The newly-introduced French initiative allowing pharmacies to provide rapid antigen tests for Covid-19, being launched this week, has found support in Catalonia from two leading figures. The president of the Barcelona Medical Association, Jaume Padrós, and the president of Barcelona's Chamber of Commerce, Joan Canadell, have both spoken out on the possibility of replicating the plan south of the Pyrenees.

"I find it a very interesting proposal to consider. Without forgetting that individually we must maintain effective measures to protect against contagion: mask, distance, hygiene," said Padrós.

Business leader Canadell went further, demanding that the Catalan health ministry implement the initiative.

"We have just been informed that 50% of pharmacies in France will have rapid antigen tests before November 13th and that 80% have already placed orders, according to the Organization of Pharmacists' Unions (USPO). Catalan health department and minister Alba Vergés: we must undertake antigen testing urgently to reactivate the economy!" said Canadell.

Test roll-out in France

French pharmacies will start selling Covid rapid tests this week, making it much easier to determine cases of infection in the population, according to radio station Europe1. The tests will be carried out at the pharmacy itself.

Moreover, they are cheap and fast: with a cost of 8 euros, instead of the 54 euros which a PCR test costs, and the results will be ready in 20 to 30 minutes, without the need for a laboratory. Results from a PCR test take 1-5 days, a period that may be even longer if there are, for example, processing delays.

The French government estimates that by next weekend around half of all pharmacies will be able to offer the tests. Pharmacies will have to reserve a small space inside their premises to carry out the swabbing, which takes a sample from the nose of the person being tested.

Pros and cons

As it is fast, cheap, and good at identifying individuals who are close to the peak of their infection, the rapid antigen test could significantly increase testing in society at large, and enable many cases to be identified quickly, allowing people who test positive to isolate immediately and get the right care sooner.

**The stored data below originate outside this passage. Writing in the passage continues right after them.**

(** * SDMX structure metadata: a shallow embedding of [sdmx_metadata.py]

    The class [SDMXMetadata] loads an SDMX structure document with
    ElementTree, strips the namespaces of the tags, and builds the lookup
    tables (concept code -> name, concept code -> coded value -> description)
    that the CSV rewriter queries for every cell.

    Python values are embedded as follows.
    - [str] is [string]; a value that is either a [str] or [None]
      (an element's [.text], a cell of a short CSV row) is [option string].
    - a [dict] is a [gmap]; a [list] is a [list], [append] adds at the end.
    - an ElementTree element is a node of the tree [Element]; the document
      is the tree the XML parser hands to the program (parsing XML text is
      the library's work and is not part of the embedding).
    - a call that may raise returns a [result]: [Ok v] or [Raise e], with
      [e] the Python exception.  The class defines no exception of its own.
    - [print] and [pprint.pprint] only write to the standard output and are
      left out. *)

From stdpp Require Import gmap strings list fin_maps.
From Stdlib Require Import Ascii.

(** ** Exceptions and results *)

Inductive PyExn : Type :=
| AttributeError   (* [None.attrib], [None.text], [None.find], [None.strip] *)
| KeyError         (* a missing dict key or XML attribute *)
| SyntaxError.     (* ElementPath refusing a path *)

Inductive result (A : Type) : Type :=
| Ok (a : A)
| Raise (e : PyExn).
Arguments Ok {A} a.
Arguments Raise {A} e.

#[global] Instance result_ret : MRet result := fun _ a => Ok a.
#[global] Instance result_bind : MBind result := fun _ _ f r =>
  match r with
  | Ok a => f a
  | Raise e => Raise e
  end.

(** [d[k]] on a dict: [KeyError] when the key is missing. *)
Definition getitem `{Countable K} {V} (d : gmap K V) (k : K) : result V :=
  match d !! k with
  | Some v => Ok v
  | None => Raise KeyError
  end.

(** A [for] loop whose body may raise: the first exception ends the loop. *)
Fixpoint for_each {A S : Type} (body : S -> A -> result S)
    (l : list A) (s : S) : result S :=
  match l with
  | [] => Ok s
  | x :: l' => s' ← body s x; for_each body l' s'
  end.

(** ** Strings *)

(** [c in s] for a one-character [c]. *)
Fixpoint char_in (c : ascii) (s : string) : bool :=
  match s with
  | EmptyString => false
  | String a s' => if Ascii.eqb a c then true else char_in c s'
  end.

(** [s.split(c, 1)]: at most one split, at the first [c]. *)
Fixpoint split_once (c : ascii) (s : string) : list string :=
  match s with
  | EmptyString => [EmptyString]
  | String a s' =>
      if Ascii.eqb a c then [EmptyString; s']
      else match split_once c s' with
           | hd :: tl => String a hd :: tl
           | [] => [String a EmptyString]
           end
  end.

(** [str.isspace] of one character.  Characters are code points below 256:
    TAB, LF, VT, FF, CR, the separators FS, GS, RS, US, the space, NEL and
    the no-break space. *)
Definition py_isspace (a : ascii) : bool :=
  let n := nat_of_ascii a in
  (((9 <=? n) && (n <=? 13)) || ((28 <=? n) && (n <=? 32))
   || (n =? 133) || (n =? 160))%nat.

Fixpoint lstrip (s : string) : string :=
  match s with
  | EmptyString => EmptyString
  | String a s' => if py_isspace a then lstrip s' else s
  end.

(** [rstrip]: a character is kept when something that is not a space
    remains at or after it. *)
Fixpoint rstrip (s : string) : string :=
  match s with
  | EmptyString => EmptyString
  | String a s' =>
      match rstrip s' with
      | EmptyString => if py_isspace a then EmptyString else String a EmptyString
      | r => String a r
      end
  end.

(** [s.strip()] *)
Definition strip (s : string) : string := rstrip (lstrip s).

(** Truth value of a [str]-or-[None]: [None] and [""] are false. *)
Definition truthy (v : option string) : bool :=
  match v with
  | None => false
  | Some EmptyString => false
  | Some _ => true
  end.

(** ** The element tree *)

#[local] Set Warnings "-register-all".

Inductive Element : Type :=
  Elem (tag : string) (attrib : gmap string string)
       (text : option string) (children : list Element).

Definition tag (e : Element) : string := let 'Elem t _ _ _ := e in t.
Definition attrib (e : Element) : gmap string string := let 'Elem _ a _ _ := e in a.
Definition text (e : Element) : option string := let 'Elem _ _ x _ := e in x.
Definition children (e : Element) : list Element := let 'Elem _ _ _ cs := e in cs.

(** [elem.iter()]: the element, then its subtree in document order. *)
Fixpoint iter (e : Element) : list Element :=
  match e with
  | Elem _ _ _ cs => e :: flat_map iter cs
  end.

(** What ElementPath's [//] step visits from [e]: [e.iter()] without [e]
    itself. *)
Definition descendants (e : Element) : list Element :=
  flat_map iter (children e).

(** [bool(elem)]: an element is true when it has at least one child. *)
Definition elem_truthy (e : Element) : bool :=
  match children e with
  | [] => false
  | _ :: _ => true
  end.

(** [elem.findall('.//T')] for a plain tag [T]. *)
Definition findall_descendants (t : string) (e : Element) : list Element :=
  filter (fun d => tag d = t) (descendants e).

(** [elem.findall('T')] for a plain tag [T]: the children tagged [T]. *)
Definition findall_children (t : string) (e : Element) : list Element :=
  filter (fun d => tag d = t) (children e).

(** [elem.find(path)] is the first result of [findall], or [None]. *)
Definition find_descendant (t : string) (e : Element) : option Element :=
  head (findall_descendants t e).

Definition find_child (t : string) (e : Element) : option Element :=
  head (findall_children t e).

(** [root.findall('.//KeyFamily//*[@conceptRef]')]: for each descendant
    tagged [KeyFamily], in document order, each of its descendants that
    carries the attribute.  ElementPath does not remove duplicates: an
    element below two nested [KeyFamily] elements is listed twice. *)
Definition findall_keyfamily_refs (root : Element) : list Element :=
  kf ← findall_descendants "KeyFamily" root;
  filter (fun d => is_Some (attrib d !! "conceptRef")) (descendants kf).

(** [root.find('.//T[@id="%s"]' % v)].  The value is pasted between double
    quotes into the path.  Without a double quote in [v] the predicate
    reads [elem.get('id') == v].  A double quote in [v] ends the literal
    early and ElementPath is given another path than the one intended (an
    invalid predicate in the plain case); the embedding stops there with
    [SyntaxError], so a constructed model always comes from a document
    whose concept codes and codelist keys are free of double quotes. *)
Definition find_by_id (t v : string) (root : Element) : result (option Element) :=
  if char_in "034"%char v then Raise SyntaxError
  else Ok (head (filter (fun d => attrib d !! "id" = Some v)
                        (findall_descendants t root))).

(** [x.attr] on the result of a [find]: [AttributeError] on [None]. *)
Definition deref {A} (o : option A) : result A :=
  match o with
  | Some a => Ok a
  | None => Raise AttributeError
  end.

(** ** Loading the document *)

(** [__remove_xml_namespace] *)
Definition remove_xml_namespace (tag_name : string) : string :=
  if char_in "}"%char tag_name
  then nth 1 (split_once "}"%char tag_name) EmptyString
  else tag_name.

(** [__load_xml]: [iterparse] reports each element when its end tag is
    read, children before their parent, and the loop rewrites the tag of
    the element reported; [iterator.root] is the root of the same tree. *)
Fixpoint load_xml (parsed : Element) : Element :=
  match parsed with
  | Elem t a x cs =>
      let cs' := map load_xml cs in
      Elem (remove_xml_namespace t) a x cs'
  end.

(** ** Construction *)

(** [__load_primary_measure] *)
Definition load_primary_measure (root : Element) : result string :=
  pm ← deref (find_descendant "PrimaryMeasure" root);
  getitem (attrib pm) "conceptRef".

(** The tables filled by the first loop of [__load_concepts]. *)
Record ConceptRefs : Type := mkConceptRefs {
  cr_codes : list string;
  cr_codelist_keys : list string;
  cr_code_to_codelist_key : gmap string string;
  cr_codelist_key_to_code : gmap string string
}.

Definition no_refs : ConceptRefs := mkConceptRefs [] [] ∅ ∅.

Definition concept_ref_step (st : ConceptRefs) (concept : Element)
    : result ConceptRefs :=
  code ← getitem (attrib concept) "conceptRef";
  let codes := cr_codes st ++ [code] in
  match attrib concept !! "codelist" with
  | Some codelist_key =>
      Ok (mkConceptRefs codes
            (cr_codelist_keys st ++ [codelist_key])
            (<[code := codelist_key]> (cr_code_to_codelist_key st))
            (<[codelist_key := code]> (cr_codelist_key_to_code st)))
  | None =>
      Ok (mkConceptRefs codes (cr_codelist_keys st)
            (cr_code_to_codelist_key st) (cr_codelist_key_to_code st))
  end.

On the other hand, rapid tests are less sensitive than PCR tests, and so may give negative readings for some people who actually have the virus, especially if they have mild symptoms. Thus, a negative result may not be reliable, making the rapid antigen test less suitable for those who, for example, will be in contact with people who are especially vulnerable to the virus, or are especially vulnerable themselves.